Set kube-reserved and system-reserved before doing anything else. These kubelet flags tell the scheduler to subtract a fixed amount of memory from each node's allocatable capacity - memory reserved for kubelet itself, container runtime (containerd), and OS daemons. Without these reservations, the scheduler treats the full node capacity as available for Pods, and kubelet, containerd, and the OS compete with Pods for memory. A reasonable starting point for a general-purpose node:

--kube-reserved=cpu=200m,memory=300Mi
--system-reserved=cpu=200m,memory=300Mi
--eviction-hard=memory.available<200Mi

The eviction-hard threshold should also be reflected in the allocatable calculation - Kubernetes subtracts it automatically when computing allocatable. If your kube-reserved and system-reserved are too small, the OS and kubelet will consume what you thought was Pod headroom, and eviction will fire much earlier than your thresholds suggest.

Audit actual memory usage against requests for every production workload. The command:

kubectl top pods -A --sort-by=memory
gives you current working set usage. Compare against kubectl get pods -o json | jq to extract requests. Any Pod consistently using more than 80% of its memory request is a candidate for request adjustment. Any Pod routinely exceeding its limit is OOMKilling or about to.

Configure soft eviction thresholds that give you time to respond. A reasonable production baseline for a node with 16Gi total memory:

--eviction-soft=memory.available<1500Mi,nodefs.available<15%
--eviction-soft-grace-period=memory.available=2m0s,nodefs.available=2m0s
--eviction-max-pod-grace-period=180
--eviction-minimum-reclaim=memory.available=200Mi,nodefs.available=500Mi
This gives kubelet a 2-minute window to confirm genuine sustained pressure before acting, allows Pods up to 3 minutes to gracefully terminate, and requires the node to recover at least 200Mi above the threshold before stopping eviction.

Use Guaranteed QoS for stateful and latency-sensitive workloads. Set requests == limits on every container in these Pods. This is the only way to prevent kubelet from evicting them ahead of less critical workloads. For stateless burst workloads, Burstable is acceptable - just set honest requests so the scheduler's view of the node matches reality.

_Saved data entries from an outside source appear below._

(** ** Opening *)

Lemma open_inner_wf cap trunc f p f' :
  open_inner cap trunc f = (Ok p, f') →
  pager_wf p ∧ capacity p = cap ∧ p_file p = f' ∧ cache p = ∅ ∧
  length (f_content f') = pages p * PAGE_SIZE ∧
  f_content f' = (if trunc then [] else f_content f).
Proof.
  unfold open_inner. case_match eqn:Hcap; [done|]. nat_bools. intros H.
  apply M_bind_ok in H as ([] & f1 & H1 & H). apply M_bind_ok in H as ([] & f2 & H2 & H).
  apply M_bind_ok in H as (len & f3 & H3 & H).
  destruct (len mod Z.of_nat PAGE_SIZE =? 0)%Z eqn:Hm; [|done]. cbn [negb] in H.
  unfold mbind, M_bind, get_state, mret, M_ret in H. injection H as <- <-.
  assert (f_content f1 = f_content f) as Hc1.
  { unfold create_file in H1. apply M_bind_ok in H1 as ([] & g & Hg & H1).
    apply M_bind_ok in H1 as ([] & g' & Hg' & H1). injection H1 as <-. cbn.
    destruct (sys_call_cases f) as (? & Hx & _ & [Hy|[? Hy]]); [|congruence].
    destruct (sys_call_cases g) as (? & Hx' & _ & [Hy'|[? Hy']]); congruence. }
  assert (f_content f2 = (if trunc then [] else f_content f)) as Hc2.
  { destruct trunc; injection H2 as <-; [done|congruence]. }
  assert (f_content f3 = f_content f2 ∧ len = Z.of_nat (length (f_content f3))) as [Hc3 ->].
  { unfold size in H3. apply M_bind_ok in H3 as ([] & g & Hg & H3). injection H3 as <- <-.
    destruct (sys_call_cases f2) as (? & Hx & _ & [Hy|[? Hy]]); [|congruence].
    split; [congruence|]. congruence. }
  apply Z.eqb_eq in Hm. pose proof page_pos as Hpos.
  assert (length (f_content f3) = Z.to_nat (Z.of_nat (length (f_content f3)) / Z.of_nat PAGE_SIZE) * PAGE_SIZE)
    as Hlen.
  { rewrite <- Nat2Z.inj_mod in Hm. rewrite <- Nat2Z.inj_div, Nat2Z.id.
    pose proof (Nat.div_mod (length (f_content f3)) PAGE_SIZE). lia. }
  split; [|cbn; split_and!; auto; congruence].
  split; cbn; [lia|rewrite map_size_empty; lia|by intros ? ? ?%lookup_empty_Some..|lia].
Qed.

(** ** Properties: histories of a pager *)

Inductive page_op : Type :=
| OpAllocate
| OpRead (id : PageId)
| OpWrite (id : PageId) (bs : bytes)
| OpFlush.

Inductive page_answer : Type := Done | Allocated (id : PageId) | Contents (bs : bytes).

Definition exec (o : page_op) : pager page_answer :=
  match o with
  | OpAllocate => id ← allocate; mret (Allocated id)
  | OpRead id => bs ← read id; mret (Contents bs)
  | OpWrite id bs => _ ← write id bs; mret Done
  | OpFlush => _ ← flush; mret Done
  end.

(** A buffer passed to [write] is an array of [PAGE_SIZE] bytes. *)
Definition op_ok (o : page_op) : Prop :=
  match o with OpWrite _ bs => length bs = PAGE_SIZE | _ => True end.

Inductive runs : Pager → list (page_op * io page_answer) → Pager → Prop :=
| runs_nil p : runs p [] p
| runs_step p tr p1 o r p2 :
    runs p tr p1 → op_ok o → exec o p1 = (r, p2) → runs p (tr ++ [(o, r)]) p2.

(** The contents last written to each page, as the caller saw it. *)
Definition note (m : gmap nat bytes) (e : page_op * io page_answer) : gmap nat bytes :=
  match e with
  | (OpAllocate, Ok (Allocated id)) => <[id := zeros PAGE_SIZE]> m
  | (OpWrite id bs, Ok _) => <[id := bs]> m
  | _ => m
  end.
Definition written (tr : list (page_op * io page_answer)) : gmap nat bytes := foldl note ∅ tr.

Definition promised (m : gmap nat bytes) (p : Pager) : Prop :=
  ∀ i b, m !! i = Some b → view p i = Some b.

Lemma promised_step m p p' : promised m p → step_ok p p' → promised m p'.
Proof. intros H Hs i b Hb. by apply (step_keeps _ _ Hs), H. Qed.

Lemma promised_insert m p p' id b :
  promised m p → view p' id = Some b →
  (∀ i b, i ≠ id → view p i = Some b → view p' i = Some b) → promised (<[id := b]> m) p'.
Proof.
  intros H Hid Hk i b'. rewrite lookup_insert_Some. intros [[<- <-]|[Hne Hb]]; auto.
Qed.
Lemma map_upsert k v es :
  sorted es → (list_to_map (upsert k v es) : gmap string string) = <[k := v]> (list_to_map es).
Proof.
  induction es as [|[k' v'] es IH]; cbn [upsert]; intros Hs; [done|].
  apply sorted_cons in Hs as [Ha Hs]. destruct (str_cmp k k') eqn:Hc; rewrite !list_to_map_cons.
  - apply str_cmp_eq in Hc as ->. by rewrite insert_insert_eq.
  - done.
  - rewrite IH by done. apply insert_insert_ne. apply str_cmp_gt, str_lt_ne in Hc. done.
Qed.

Lemma length_upsert k v es :
  sorted es → length (upsert k v es) = if decide (k ∈ es.*1) then length es else S (length es).
Proof.
  induction es as [|[k' v'] es IH]; cbn [upsert fmap list_fmap fst]; intros Hs; [done|].
  apply sorted_cons in Hs as [Ha Hs]. cbn in *. destruct (str_cmp k k') eqn:Hc; cbn [length].
  - apply str_cmp_eq in Hc as ->. rewrite decide_True by left. done.
  - rewrite decide_False; [done|]. intros [->|He]%elem_of_cons; [by apply str_lt_irrefl in Hc|].
    apply list_elem_of_fmap in He as (e & -> & He). rewrite Forall_forall in Ha. apply Ha in He.
    apply (str_lt_irrefl e.1). unfold after in He. by etrans.
  - rewrite IH by done. apply str_cmp_gt, str_lt_ne in Hc.
    do 2 case_decide; rewrite elem_of_cons in *; naive_solver.
Qed.

Lemma map_mid k pre es post :
  Forall (before k) pre → Forall (after k) post →
  (list_to_map (pre ++ es ++ post) : gmap string string) !! k = (list_to_map es : gmap string string) !! k.
Proof.
  intros H1%before_not_in%not_elem_of_list_to_map_1 H2%after_not_in%not_elem_of_list_to_map_1.
  rewrite !list_to_map_app. rewrite lookup_union_r by done. by rewrite lookup_union_l.
Qed.

Lemma elem_of_map k es : k ∈ es.*1 ↔ is_Some ((list_to_map es : gmap string string) !! k).
Proof.
  rewrite <- not_eq_None_Some. split.
  - intros H1 H2. by apply not_elem_of_list_to_map_2 in H2.
  - intros H. destruct (decide (k ∈ es.*1)); [done|]. by destruct H; apply not_elem_of_list_to_map_1.
Qed.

Monitor kubelet_evictions_total, node conditions, and memory_working_set_bytes. These three metrics tell you whether eviction is actively firing, which nodes are in pressure states, and how actual usage compares to what the scheduler believes. Alert on memory.available dropping below your soft threshold sustained for more than one minute - that is your early warning before eviction fires. Alert on kubelet_evictions_total increasing - that is confirmation that kubelet is already acting.

Run a node-local DNS cache (NodeLocal DNSCache) and vertical autoscaler on system components. These reduce the base memory footprint of non-workload processes on each node, improving actual headroom. They do not replace accurate request configuration, but they reduce the noise floor that your eviction thresholds need to account for.


Mastery Check

A production cluster is running two Deployments on the same node. Deployment A is Guaranteed with 2Gi memory request and limit. Deployment B is Burstable with 1Gi request and a 4Gi limit. Memory pressure fires. Deployment B has an actual working set of 1.1Gi - barely above its request. Deployment A's single Pod is using 2Gi exactly. Which is evicted?

Deployment B is evicted first. Guaranteed QoS protects Deployment A regardless of who is using more absolute memory. Within the Burstable tier, Deployment B is using 10% above its request - a positive overage. That makes it a candidate. Deployment A has no overage (using exactly its request), is Guaranteed, and is not evicted unless all BestEffort and Burstable candidates are exhausted first.

The follow-up: what if Deployment A's memory usage suddenly spikes to 2.5Gi? The container will be OOMKilled by the kernel - it hit its 2Gi limit. That is not eviction. The container restarts. Eviction does not rescue workloads that exceed their own limits; it only rescues the node from workloads that collectively exceed node-level capacity. The two mechanisms operate in parallel on different signals.